Problem to work on:
Lines from the listing that hold the string "POST" are what you should return.

Entries shown:
Lemma for_each_all {A B} (f : A -> result B) (l : list A) (rs : list B) :
  Forall2 (fun a r => f a = inr r) l rs -> for_each f l = inr rs.
Proof.
  induction 1 as [| a r l rs Hf _ IH]; [reflexivity |].
  cbn. rewrite Hf. cbn. rewrite IH. reflexivity.
Qed.

Lemma for_each_fails {A B} (f : A -> result B) (l : list A) (a : A) :
  In a l -> fails (f a) -> fails (for_each f l).
Proof.
  induction l as [| x l IH]; intros Hin Hf; [destruct Hin |].
  cbn. destruct (f x) as [e | r] eqn:E; cbn; [exists e; reflexivity |].
  destruct Hin as [-> | Hin].
  - destruct Hf as [e He]. congruence.
  - destruct (IH Hin Hf) as [e He]. rewrite He. exists e. reflexivity.
Qed.

Lemma create_log name description steps dependencies config log data :
  ChainClient.create_data name description steps dependencies config
  = inr data ->
  ChainClient.create transport name description steps dependencies config log
  = (bind (Transport.request transport log
             (Transport.mk_call Transport.op_request "POST" "/v1/chains"
                                None (Some data)))
          ChainClient.parse_chain,
     log ++ [Transport.mk_call Transport.op_request "POST" "/v1/chains"
                               None (Some data)]).
Proof.
  intros Hd. unfold ChainClient.create, io_bind, lift, transport_request.
  rewrite Hd. destruct (Transport.request transport log _); reflexivity.
Qed.

Lemma update_log chain_id name description steps dependencies config log data :
  ChainClient.update_data name description steps dependencies config
  = inr data ->
  ChainClient.update transport chain_id name description steps dependencies
                     config log
  = (bind (Transport.request transport log
             (Transport.mk_call Transport.op_request "PATCH"
                                ("/v1/chains/" ++ chain_id) None (Some data)))
          ChainClient.parse_chain,
     log ++ [Transport.mk_call Transport.op_request "PATCH"
                               ("/v1/chains/" ++ chain_id) None (Some data)]).
Proof.
  intros Hd. unfold ChainClient.update, io_bind, lift, transport_request.
  rewrite Hd. destruct (Transport.request transport log _); reflexivity.
Qed.

End ClientCalls.

(** X1: no method of the chain client calls the transport twice.  [get],
    [delete], [list] and [run] without [stream] make exactly one request,
    whatever it answers, [list] with a [params] mapping that holds the
    [limit] and the [offset] that were supplied, each with its value, and
    nothing else; [run] with [stream] makes none before it returns;
    [create] and [update] make one or, when their data is refused, none. *)
Theorem methods_call_the_transport_at_most_once {pydantic : Pydantic}
        (transport : Transport.t) (log : list Transport.call)
        (chain_id name : string) (new_name description : option string)
        (steps : option (list (string * ChainClient.step_arg)))
        (dependencies : option (list ChainClient.dependency_arg))
        (inputs : dict) (config : option dict) (limit offset : option Z) :
  snd (ChainClient.get transport chain_id log)
  = log ++ [Transport.mk_call Transport.op_request "GET"
                              ("/v1/chains/" ++ chain_id) None None]
  /\
  snd (ChainClient.delete transport chain_id log)
  = log ++ [Transport.mk_call Transport.op_request "DELETE"
                              ("/v1/chains/" ++ chain_id) None None]
  /\
  snd (ChainClient.list transport limit offset log)
  = log ++ [Transport.mk_call Transport.op_request "GET" "/v1/chains"
              (Some (entry "limit" (option_map PInt limit)
                     ++ entry "offset" (option_map PInt offset)))
              None]
  /\
  snd (ChainClient.run transport chain_id inputs config false log)
  = log ++ [Transport.mk_call Transport.op_request "POST"
                              ("/v1/chains/" ++ chain_id ++ "/run") None
                              (Some (ChainClient.run_data inputs false config))]
  /\
  snd (ChainClient.run transport chain_id inputs config true log) = log
  /\
  (snd (ChainClient.create transport name description steps dependencies
                           config log) = log
   \/ exists data,
       snd (ChainClient.create transport name description steps dependencies
                               config log)
       = log ++ [Transport.mk_call Transport.op_request "POST" "/v1/chains"
                                   None (Some data)])
  /\
  (snd (ChainClient.update transport chain_id new_name description steps
                           dependencies config log) = log
   \/ exists data,
       snd (ChainClient.update transport chain_id new_name description steps
                               dependencies config log)
       = log ++ [Transport.mk_call Transport.op_request "PATCH"
                                   ("/v1/chains/" ++ chain_id) None
                                   (Some data)]).
Proof.
  split.
  { unfold ChainClient.get, io_bind, lift, transport_request.
    destruct (Transport.request transport log _); reflexivity. }
  split.
  { unfold ChainClient.delete, io_bind, io_ret, transport_request.
    destruct (Transport.request transport log _); reflexivity. }
  split.
  { unfold ChainClient.list, io_bind, lift, transport_request.
    destruct limit, offset; cbn;
      destruct (Transport.request transport log _); reflexivity. }
  split.
  { unfold ChainClient.run, io_bind, io_ret, lift, transport_request.
    destruct (Transport.request transport log _) as [e | response];
      [reflexivity |].
    destruct (try_except _ _); reflexivity. }
  split; [reflexivity |].
  split.
  - destruct (ChainClient.create_data name description steps dependencies
                config) as [e | data] eqn:Ed.
    + left. unfold ChainClient.create, io_bind, lift. rewrite Ed. reflexivity.
    + right. exists data. rewrite (create_log _ _ _ _ _ _ _ Ed). reflexivity.
  - destruct (ChainClient.update_data new_name description steps dependencies
                config) as [e | data] eqn:Ed.
    + left. unfold ChainClient.update, io_bind, lift. rewrite Ed. reflexivity.
    + right. exists data. rewrite (update_log _ _ _ _ _ _ _ _ Ed). reflexivity.
Qed.

(** X2: an exception that the transport raises leaves [get], [delete],
    [list], [run], [create] and [update] as it is: the same exception
    with the same class, message and status, not a [ValidationError]. *)
Theorem transport_error_is_not_wrapped {pydantic : Pydantic}
        (transport : Transport.t) (log : list Transport.call) (e : exc)
        (chain_id name : string) (new_name description : option string)
        (steps : option (list (string * ChainClient.step_arg)))
        (dependencies : option (list ChainClient.dependency_arg))
        (inputs : dict) (config : option dict) (limit offset : option Z) :
  (forall c, Transport.request transport log c = inl e) ->
  fst (ChainClient.get transport chain_id log) = inl e
  /\ fst (ChainClient.delete transport chain_id log) = inl e
  /\ fst (ChainClient.list transport limit offset log) = inl e
  /\ fst (ChainClient.run transport chain_id inputs config false log) = inl e
  /\ (has_invalid_element steps dependencies = false ->
      fst (ChainClient.create transport name description steps dependencies
                              config log) = inl e
      /\ fst (ChainClient.update transport chain_id new_name description
                                 steps dependencies config log) = inl e).
Proof.
  intros Ht.
  split.
  { unfold ChainClient.get, io_bind, transport_request. rewrite Ht.
    reflexivity. }
  split.
  { unfold ChainClient.delete, io_bind, transport_request. rewrite Ht.
    reflexivity. }
  split.
  { unfold ChainClient.list, io_bind, transport_request. rewrite Ht.
    reflexivity. }
  split.
  { unfold ChainClient.run, io_bind, transport_request. rewrite Ht.
    reflexivity. }
  intros Hv. split.
  - destruct (ChainClient.create_data name description steps dependencies
                config) as [e' | data] eqn:Ed.
    + exfalso. assert (Hf : fails (ChainClient.create_data name description
                                     steps dependencies config))
        by (exists e'; exact Ed).
      apply prepare_invalid in Hf. congruence.
    + rewrite (create_log _ _ _ _ _ _ _ Ed), Ht. reflexivity.
  - destruct (ChainClient.update_data new_name description steps dependencies
                config) as [e' | data] eqn:Ed.
    + exfalso. assert (Hf : fails (ChainClient.update_data new_name
                                     description steps dependencies config))
        by (exists e'; exact Ed).
      apply prepare_invalid in Hf. congruence.
    + rewrite (update_log _ _ _ _ _ _ _ _ Ed), Ht. reflexivity.
Qed.

Lemma transport_error_is_not_wrapped_witness :
  let e := new_APIError RateLimitError "Rate limit exceeded: slow down" None in
  let transport :=
    {| Transport.request := fun _ _ => inl e;
       Transport.stream := fun _ _ => Raise e |} in
  fst (ChainClient.get (pydantic := Examples.exact_validators)
         transport "c1" []) = inl e
  /\ fst (ChainClient.delete transport "c1" []) = inl e
  /\ fst (ChainClient.list (pydantic := Examples.exact_validators)
            transport (Some 10%Z) None []) = inl e
  /\ fst (ChainClient.run (pydantic := Examples.exact_validators)
            transport "c1" [] None false []) = inl e.
Proof.
  intros e transport.
  destruct (@transport_error_is_not_wrapped Examples.exact_validators
              transport [] e "c1" "chain" None None None None [] None
              (Some 10%Z) None (fun _ => eq_refl))
    as [Hg [Hd [Hl [Hr _]]]].
  repeat split; assumption.
Defined.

Solution:
             (Transport.mk_call Transport.op_request "POST" "/v1/chains"
     log ++ [Transport.mk_call Transport.op_request "POST" "/v1/chains"
  = log ++ [Transport.mk_call Transport.op_request "POST"
       = log ++ [Transport.mk_call Transport.op_request "POST" "/v1/chains"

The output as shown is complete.